You never knew what you’d see on the street, whether it was a wounded German, or a buddy.
“Once I was walking down the street, nothing going on, and there I saw Dick Ewing from Champaign,” he says.
They were high school classmates. Ewing was a glider pilot with the 82nd Airborne, and when both returned to Champaign, Ewing was also a customer in Lowry’s insurance business.
Friends kept an eye out for him through the war and months after in France.
Lowry tried to volunteer as a parachute medic, but never did get the call. It turned out his friends were erasing his name from the volunteer list every time it went up.
On the other hand, there were some soldiers who were pains in the butt.
“There was a GI in Paris who got in a fight and got cut up pretty bad,” Lowry recalls.
While Lowry was transporting him through a tunnel under the medical building, the drunk soldier told him, “When I get out of here, I’m going to kill you,” Lowry says.

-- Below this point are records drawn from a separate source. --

(** * Treasury tracker: payment schedules and portfolio aggregation

    A shallow embedding of [routers/investments.py] together with the
    parts of [models.py] and [schemas.py] it relies on, and the
    properties of schedule generation, investment creation and update,
    and of the portfolio summary and upcoming-payments queries.

    Conventions of the embedding:
    - a [datetime.date] is a record of year, month and day; Python only
      ever builds valid dates, which the theorems take as the hypothesis
      [Date.valid];
    - a [Decimal] is a rational number.  Sums, differences and products
      are exact, as they are on the values of the [Numeric(15, 2)] and
      [Numeric(5, 4)] columns; a quotient is rounded to the 28
      significant digits of the default decimal context, half to even;
    - the database session is a record of the committed rows.  A handler
      returns the rows committed when the request ends together with its
      outcome; what a handler changed and did not commit is discarded
      when [get_db] closes the session. *)

From Stdlib Require Import ZArith QArith Qround Qabs Qpower List String Bool Lia.
From Stdlib Require Import DecimalString Permutation Sorted.
Import ListNotations.
Local Open Scope Z_scope.

(** ** Outcomes of a computation *)

(** The Python exceptions that the modelled code can raise. *)
Inductive exn : Type :=
| TypeError (msg : string)
| ValueError (msg : string)
| NameError (name : string)
| OverflowError (msg : string)
| HTTPException (status_code : Z) (detail : string)
| DivisionByZero
| InvalidOperation.

(** [Timeout] is no Python outcome: it marks a [while] loop of the model
    that used up its iteration budget. *)
Inductive outcome (A : Type) : Type :=
| Ok (a : A)
| Raise (e : exn)
| Timeout.

Arguments Ok {A} a.
Arguments Raise {A} e.
Arguments Timeout {A}.

(** Sequencing: an exception or a timeout ends the computation. *)
Definition bind {A B : Type} (c : outcome A) (k : A -> outcome B) : outcome B :=
  match c with
  | Ok a => k a
  | Raise e => Raise e
  | Timeout => Timeout
  end.

Notation "x <- c ;; k" := (bind c (fun x => k))
  (at level 61, c at next level, right associativity).

(** ** Calendar dates: [datetime.date] and [dateutil.relativedelta] *)

Module Date.

Record t : Type := mk { year : Z; month : Z; day : Z }.

(** The bounds [datetime.MINYEAR] and [datetime.MAXYEAR]. *)
Definition MINYEAR : Z := 1.
Definition MAXYEAR : Z := 9999.

(** [calendar.isleap] *)
Definition isleap (y : Z) : bool :=
  (y mod 4 =? 0) && (negb (y mod 100 =? 0) || (y mod 400 =? 0)).

(** [calendar.monthrange(y, m)[1]]: the number of days of the month. *)
Definition days_in_month (y m : Z) : Z :=
  if m =? 2 then (if isleap y then 29 else 28)
  else if (m =? 4) || (m =? 6) || (m =? 9) || (m =? 11) then 30
  else 31.

(** The dates a [datetime.date] object can hold. *)
Definition valid (d : t) : bool :=
  (MINYEAR <=? year d) && (year d <=? MAXYEAR)
  && (1 <=? month d) && (month d <=? 12)
  && (1 <=? day d) && (day d <=? days_in_month (year d) (month d)).

(** Comparison of dates is the comparison of (year, month, day). *)
Definition compare (a b : t) : comparison :=
  match year a ?= year b with
  | Eq => match month a ?= month b with
          | Eq => day a ?= day b
          | c => c
          end
  | c => c
  end.

(** The tests [a == b], [a <= b] and [a < b]. *)
Definition eqb (a b : t) : bool :=
  match compare a b with Eq => true | _ => false end.
Definition leb (a b : t) : bool :=
  match compare a b with Gt => false | _ => true end.
Definition ltb (a b : t) : bool :=
  match compare a b with Lt => true | _ => false end.

(** The fields of [other + relativedelta(months=n)] for [n >= 0], before
    the date object is rebuilt.  [relativedelta] normalises [n] months
    to [n / 12] years and [n mod 12] months; its [__add__] adds the
    years, then the months (carrying one year when the month passes 12),
    and takes the smaller of the day and the length of the target
    month. *)
Definition shift_months (n : Z) (other : t) : t :=
  let years := n / 12 in
  let months := n mod 12 in
  let year := year other + years in
  let month := month other + months in
  let '(year, month) :=
    if 12 <? month then (year + 1, month - 12) else (year, month) in
  let day := Z.min (days_in_month year month) (day other) in
  mk year month day.

(** [other + relativedelta(months=n)]: [date.replace] raises
    [ValueError] when the year leaves the range of [datetime.date]. *)
Definition add_months (n : Z) (other : t) : outcome t :=
  let r := shift_months n other in
  if (MINYEAR <=? year r) && (year r <=? MAXYEAR) then Ok r
  else Raise (ValueError "year is out of range").

(** The day after [d]. *)
Definition next_day (d : t) : t :=
  if day d <? days_in_month (year d) (month d) then
    mk (year d) (month d) (day d + 1)
  else if month d <? 12 then mk (year d) (month d + 1) 1
  else mk (year d + 1) 1 1.

(** [d + timedelta(days=n)], which raises [OverflowError] past the last
    date. *)
Definition add_days (n : Z) (d : t) : outcome t :=
  let r := Nat.iter (Z.to_nat n) next_day d in
  if year r <=? MAXYEAR then Ok r
  else Raise (OverflowError "date value out of range").

(** Months elapsed since year 0: a measure of how far a date is. *)
Definition month_index (d : t) : Z := 12 * year d + month d.

End Date.

Infix "<=d" := Date.leb (at level 70).
Infix "<d" := Date.ltb (at level 70).
Infix "=d" := Date.eqb (at level 70).

(** ** Decimal arithmetic *)

Module Decimal.

(** Precision of the default context. *)
Definition prec : Z := 28.

(** The digits of [n] counted by successive divisions by ten, [fuel] of
    them at most. *)
Fixpoint digits_upto (fuel : nat) (n : Z) : Z :=
  match fuel with
  | O => 0
  | S fuel' => if n <? 10 then 1 else 1 + digits_upto fuel' (n / 10)
  end.

(** Number of decimal digits of a positive integer. *)
Definition digits (n : Z) : Z := digits_upto (S (Z.to_nat (Z.log2 n))) n.

(** The power [10^e] of an exponent of either sign. *)
Definition pow10 (e : Z) : Q := Qpower 10 e.

(** The exponent [e] of the leading digit of [q <> 0]:
    [10^e <= |q| < 10^(e+1)]. *)
Definition adjusted (q : Q) : Z :=
  let e := digits (Z.abs (Qnum q)) - digits (Zpos (Qden q)) in
  if Qle_bool (pow10 e) (Qabs q) then e else e - 1.

(** Rounding of a non-negative rational to an integer, half to even. *)
Definition round_half_even (q : Q) : Z :=
  let f := Qfloor q in
  match Qcompare (q - inject_Z f) (1 # 2) with
  | Lt => f
  | Gt => f + 1
  | Eq => if Z.even f then f else f + 1
  end.

(** Rounding to [prec] significant digits, as the context rounds the
    result of an operation. *)
Definition ctx_round (q : Q) : Q :=
  if Qeq_bool q 0 then 0
  else
    let e := adjusted q - (prec - 1) in
    let c := round_half_even (Qabs q / pow10 e) in
    Qred (inject_Z (Z.sgn (Qnum q) * c) * pow10 e).

(** [a / b] for a divisor that is not zero. *)
Definition quo (a b : Q) : Q := ctx_round (a / b).

(** [a / b]: division by zero raises. *)
Definition div (a b : Q) : outcome Q :=
  if Qeq_bool b 0 then
    if Qeq_bool a 0 then Raise InvalidOperation else Raise DivisionByZero
  else Ok (quo a b).

(** The builtin [sum] over decimals. *)
Definition sum (l : list Q) : Q := fold_left Qplus l 0%Q.

End Decimal.

(** ** The tables: [models.py] *)

Inductive InvestmentType : Type := TREASURY_NOTE | TREASURY_BILL.
Inductive InvestmentStatus : Type := ACTIVE | MATURED | SOLD | CANCELLED.
Inductive PaymentType : Type := COUPON | PRINCIPAL | FINAL_PAYMENT.
Inductive PaymentStatus : Type := PENDING | DUE | PAID | OVERDUE.

(** Equality of enumeration members, as the queries test it. *)
Definition InvestmentStatus_eqb (a b : InvestmentStatus) : bool :=
  match a, b with
  | ACTIVE, ACTIVE | MATURED, MATURED | SOLD, SOLD | CANCELLED, CANCELLED => true
  | _, _ => false
  end.

Definition PaymentStatus_eqb (a b : PaymentStatus) : bool :=
  match a, b with
  | PENDING, PENDING | DUE, DUE | PAID, PAID | OVERDUE, OVERDUE => true
  | _, _ => false
  end.

Module User.
(** A row of [users], of which the handlers read the identifier. *)
Record t : Type := mk { id : string }.
End User.

Module Investment.
(** A row of [investments].  [issue_date], [description] and [status]
    are nullable columns. *)
Record t : Type := mk {
  id : string;
  user_id : string;
  investment_type : InvestmentType;
  description : option string;
  face_value : Q;
  purchase_price : Q;
  annual_coupon_rate : Q;
  issue_date : option Date.t;
  purchase_date : Date.t;
  maturity_date : Date.t;
  status : option InvestmentStatus
}.
End Investment.

Module PaymentSchedule.
(** A row of [payment_schedules]. *)
Record t : Type := mk {
  id : string;
  investment_id : string;
  payment_date : Date.t;
  payment_amount : Q;
  payment_type : PaymentType;
  payment_status : option PaymentStatus;
  description : option string;
  actual_payment_date : option Date.t;
  actual_payment_amount : option Q
}.
End PaymentSchedule.

Module Db.
(** The committed rows of the two tables, in insertion order. *)
Record t : Type := mk {
  investments : list Investment.t;
  payment_schedules : list PaymentSchedule.t
}.
End Db.

(** ** The request bodies: [schemas.py] *)

(** [a < b] on decimals. *)
Definition Qltb (a b : Q) : bool := negb (Qle_bool b a).

(** [Field(None, max_length=n)] on an optional string. *)

Definition max_length (n : nat) (s : option string) : bool :=
  match s with
  | None => true
  | Some s => Nat.leb (String.length s) n
  end.

Module InvestmentCreate.
(** The fields of [InvestmentBase]. *)
Record t : Type := mk {
  investment_type : InvestmentType;
  description : option string;
  face_value : Q;
  purchase_price : Q;
  annual_coupon_rate : Q;
  issue_date : option Date.t;
  purchase_date : Date.t;
  maturity_date : Date.t
}.

(** [validate_maturity_date]: rejects [v <= purchase_date]. *)
Definition validate_maturity_date (d : t) : bool :=
  negb (maturity_date d <=d purchase_date d).

(** [validate_issue_date]: rejects an issue date after the purchase. *)
Definition validate_issue_date (d : t) : bool :=
  match issue_date d with
  | Some v => negb (purchase_date d <d v)
  | None => true
  end.

(** [validate_coupon_rate]: a note needs a positive rate, a bill none. *)
Definition validate_coupon_rate (d : t) : bool :=
  match investment_type d with
  | TREASURY_NOTE => negb (Qle_bool (annual_coupon_rate d) 0)
  | TREASURY_BILL => Qeq_bool (annual_coupon_rate d) 0
  end.

(** The constraints that [InvestmentBase] declares on a creation
    request: the [Field] bounds and the three validators. *)
Definition preconditions (d : t) : bool :=
  max_length 500 (description d)
  && Qltb 0 (face_value d)
  && Qltb 0 (purchase_price d)
  && Qle_bool 0 (annual_coupon_rate d) && Qle_bool (annual_coupon_rate d) 1
  && Date.valid (purchase_date d) && Date.valid (maturity_date d)
  && match issue_date d with Some v => Date.valid v | None => true end
  && validate_maturity_date d
  && validate_issue_date d
  && validate_coupon_rate d.
End InvestmentCreate.

Module InvestmentUpdate.
(** Both fields are optional: [None] is a field the request left
    unset, [Some v] a field it sent, [v] itself being null or a value. *)
Record t : Type := mk {
  description : option (option string);
  status : option (option InvestmentStatus)
}.
End InvestmentUpdate.

(** ** Schedule generation: [generate_payment_schedule] *)

(** The f-string of a regular coupon. *)
Definition coupon_description (payment_count : nat) : string :=
  "Semi-annual coupon payment #" ++ NilEmpty.string_of_uint (Nat.to_uint payment_count).

(** [current_date + relativedelta(months=6)] for a nullable date column:
    the addition is not defined on [None]. *)
Definition plus_relativedelta (current_date : option Date.t) (months : Z)
  : outcome Date.t :=
  match current_date with
  | Some d => Date.add_months months d
  | None =>
      Raise (TypeError "unsupported operand type(s) for +: 'NoneType' and 'relativedelta'")
  end.

Section Generator.

(** The identifiers drawn by the column default [uuid.uuid4] during one
    call: [uuid4 k] is the identifier of the row created after [k]
    others. *)
Variable uuid4 : nat -> string.

Variable investment : Investment.t.

(** The row of the final payment (lines 42-48). *)
Definition final_payment (coupon_amount : Q) (current_date : Date.t)
  (created : nat) : PaymentSchedule.t :=
  PaymentSchedule.mk (uuid4 created) (Investment.id investment) current_date
    (coupon_amount + Investment.face_value investment) FINAL_PAYMENT
    (Some PENDING) (Some "Final coupon payment + Principal repayment"%string)
    None None.

(** The row of a regular coupon (lines 51-57). *)
Definition coupon_payment (coupon_amount : Q) (current_date : Date.t)
  (created payment_count : nat) : PaymentSchedule.t :=
  PaymentSchedule.mk (uuid4 created) (Investment.id investment) current_date
    coupon_amount COUPON
    (Some PENDING) (Some (coupon_description payment_count))
    None None.
(** * SelfMon (Honeywell Galaxy alarm) integration: discovery and decoders

    A shallow embedding of the topic classification done by the config flow
    ([config_flow.py]), of the unique ids and payload decoders of the entity
    platforms ([binary_sensor.py], [sensor.py]) and of the two timed
    discovery sessions, together with the properties the specification
    states about them.

    Text is modelled by [string].  The gateway's topics and payloads are
    ASCII, and on ASCII text the character classes below coincide with
    Python's [str.isdigit], [str.isspace] and [str.lower]; characters
    above 127 are ordinary characters here (neither digit nor space). *)

From Stdlib Require Import Ascii NArith ZArith Bool Lia.
From Stdlib Require Import DecimalString DecimalN.
From stdpp Require Import base option list strings gmap fin_maps sorting.

Local Open Scope N_scope.

(** ** Python string builtins used by the integration *)

Module Py.

(** [s.startswith(p)] *)
Fixpoint startswith (p s : string) : bool :=
  match p, s with
  | EmptyString, _ => true
  | String a p', String b s' => if Ascii.eqb a b then startswith p' s' else false
  | String _ _, EmptyString => false
  end.

(** [p in s] for strings: [p] occurs somewhere in [s]. *)
Fixpoint contains (p s : string) : bool :=
  startswith p s ||
  match s with
  | EmptyString => false
  | String _ s' => contains p s'
  end.

(** [s[n:]] *)
Fixpoint drop (n : nat) (s : string) : string :=
  match n, s with
  | O, _ => s
  | S n', String _ s' => drop n' s'
  | S _, EmptyString => EmptyString
  end.

(** [s.replace(old, "", 1)] for a non-empty [old]: the leftmost
    occurrence of [old] is removed, and [s] is returned as it is when
    [old] does not occur. *)
Fixpoint remove_first (old s : string) : string :=
  if startswith old s then drop (String.length old) s
  else match s with
       | EmptyString => EmptyString
       | String c s' => String c (remove_first old s')
       end.

(** [s.split(sep)] for a one-character separator: never empty. *)
Fixpoint split (sep : ascii) (s : string) : list string :=
  match s with
  | EmptyString => [EmptyString]
  | String c s' =>
      if Ascii.eqb c sep then EmptyString :: split sep s'
      else match split sep s' with
           | seg :: segs => String c seg :: segs
           | [] => [String c EmptyString]
           end
  end.

(** [l[-1]] on the result of a [split]. *)
Definition last_item (l : list string) : string := List.last l EmptyString.

(** [c.isdigit()] on ASCII. *)
Definition is_digit (c : ascii) : bool :=
  (48 <=? N_of_ascii c) && (N_of_ascii c <=? 57).

(** [s.isdigit()]: at least one character and all of them digits. *)
Fixpoint all_digits (s : string) : bool :=
  match s with
  | EmptyString => true
  | String c s' => is_digit c && all_digits s'
  end.

Definition isdigit (s : string) : bool :=
  match s with
  | EmptyString => false
  | String _ _ => all_digits s
  end.

(** [int(s)] on a string of decimal digits, most significant first. *)
Definition digit_value (c : ascii) : N := N_of_ascii c - 48.

Fixpoint int_from (acc : N) (s : string) : N :=
  match s with
  | EmptyString => acc
  | String c s' => int_from (10 * acc + digit_value c) s'
  end.

Definition int (s : string) : N := int_from 0 s.

(** [str(n)] for a natural number. *)
Definition str (n : N) : string := NilEmpty.string_of_uint (N.to_uint n).

(** [c.isspace()] on ASCII: tab, line feed, vertical tab, form feed,
    carriage return, the four separators 28..31 and the space. *)
Definition is_space (c : ascii) : bool :=
  let n := N_of_ascii c in
  ((9 <=? n) && (n <=? 13)) || ((28 <=? n) && (n <=? 31)) || (n =? 32).

(** [s.lstrip()] *)
Fixpoint lstrip (s : string) : string :=
  match s with
  | EmptyString => EmptyString
  | String c s' => if is_space c then lstrip s' else s
  end.

(** Removal of the trailing characters that satisfy [drop_it]:
    [s.rstrip()] and [s.rstrip(chars)]. *)
Fixpoint rstrip_with (drop_it : ascii → bool) (s : string) : string :=
  match s with
  | EmptyString => EmptyString
  | String c s' =>
      match rstrip_with drop_it s' with
      | EmptyString => if drop_it c then EmptyString else String c EmptyString
      | kept => String c kept
      end
  end.

(** [s.strip()] *)
Definition strip (s : string) : string := rstrip_with is_space (lstrip s).

(** [s.rstrip("/")] *)
Definition rstrip_slash (s : string) : string :=
  rstrip_with (Ascii.eqb "/"%char) s.

(** [c.lower()] and [s.lower()] on ASCII. *)
Definition lower_char (c : ascii) : ascii :=
  let n := N_of_ascii c in
  if (65 <=? n) && (n <=? 90) then ascii_of_N (n + 32) else c.

Fixpoint lower (s : string) : string :=
  match s with
  | EmptyString => EmptyString
  | String c s' => String (lower_char c) (lower s')
  end.

End Py.

(** ** Constants of the integration ([const.py]) *)

Definition SENSOR_TYPE_ZONE_INPUT : string := "zone_input".
Definition SENSOR_TYPE_OUTPUT : string := "output".
Definition SENSOR_TYPE_TEMPERATURE : string := "temperature".
Definition SENSOR_TYPE_VKP_LINE : string := "vkp_line".
Definition SENSOR_TYPE_VERSION : string := "version".

Definition TOPIC_PRIO_INPUTS : string := "prio/inputs/read".
Definition TOPIC_VRIO_INPUTS : string := "vrio/inputs/read".
Definition TOPIC_PRIO_OUTPUTS : string := "prio/outputs".
Definition TOPIC_VRIO_OUTPUTS : string := "vrio/outputs".
Definition TOPIC_TEMPERATURE : string := "temperature".
Definition TOPIC_VKP_LINE1 : string := "vkp/display/line1".
Definition TOPIC_VKP_LINE2 : string := "vkp/display/line2".
Definition TOPIC_VERSION : string := "version".

Definition PAYLOAD_OPEN : string := "OPEN".
Definition PAYLOAD_CLOSED : string := "CLOSED".

(** ** The config flow's helpers ([config_flow.py]) *)

(** [zone_num = int(zone_id) if zone_id.isdigit() else 0] *)
Definition zone_num (zone_id : string) : N :=
  if Py.isdigit zone_id then Py.int zone_id else 0.

(** [x in (a, b)] on numbers. *)
Definition in_pair (x a b : N) : bool := (x =? a) || (x =? b).

(** [get_default_device_class(zone_id, topic)]; the topic is not used. *)
Definition get_default_device_class (zone_id topic : string) : string :=
  let last_digit := zone_num zone_id mod 10 in
  if in_pair last_digit 1 7 then "door"
  else if in_pair last_digit 2 8 then "motion"
  else if in_pair last_digit 4 6 then "smoke"
  else if in_pair last_digit 3 5 then "safety"
  else "None".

“But afterwards we got everything squared away.”
Lowry stayed in France for more than six months after Adolf Hitler’s defeat.
After the war, he thought about becoming a surgeon himself.
“But I didn’t have the brains for it,” he says.
Instead, he studied business at the University of Illinois and had a long career in insurance.
He retired to Venice, Fla., where he was a commander in the VFW.
He and his late wife, Lucille, had eight children, and an Army buddy who owned a toy company used to send large cartons of toys every Christmas when they were young.
The secret of his long life?
“At 40, I quit partying,” he says, which mainly meant giving up smoking and taking up running.
For decades, Lowry ran 5 miles three days a week, though he did have the occasional beer.
He stopped running at 72. At 78, he did a tandem parachute jump.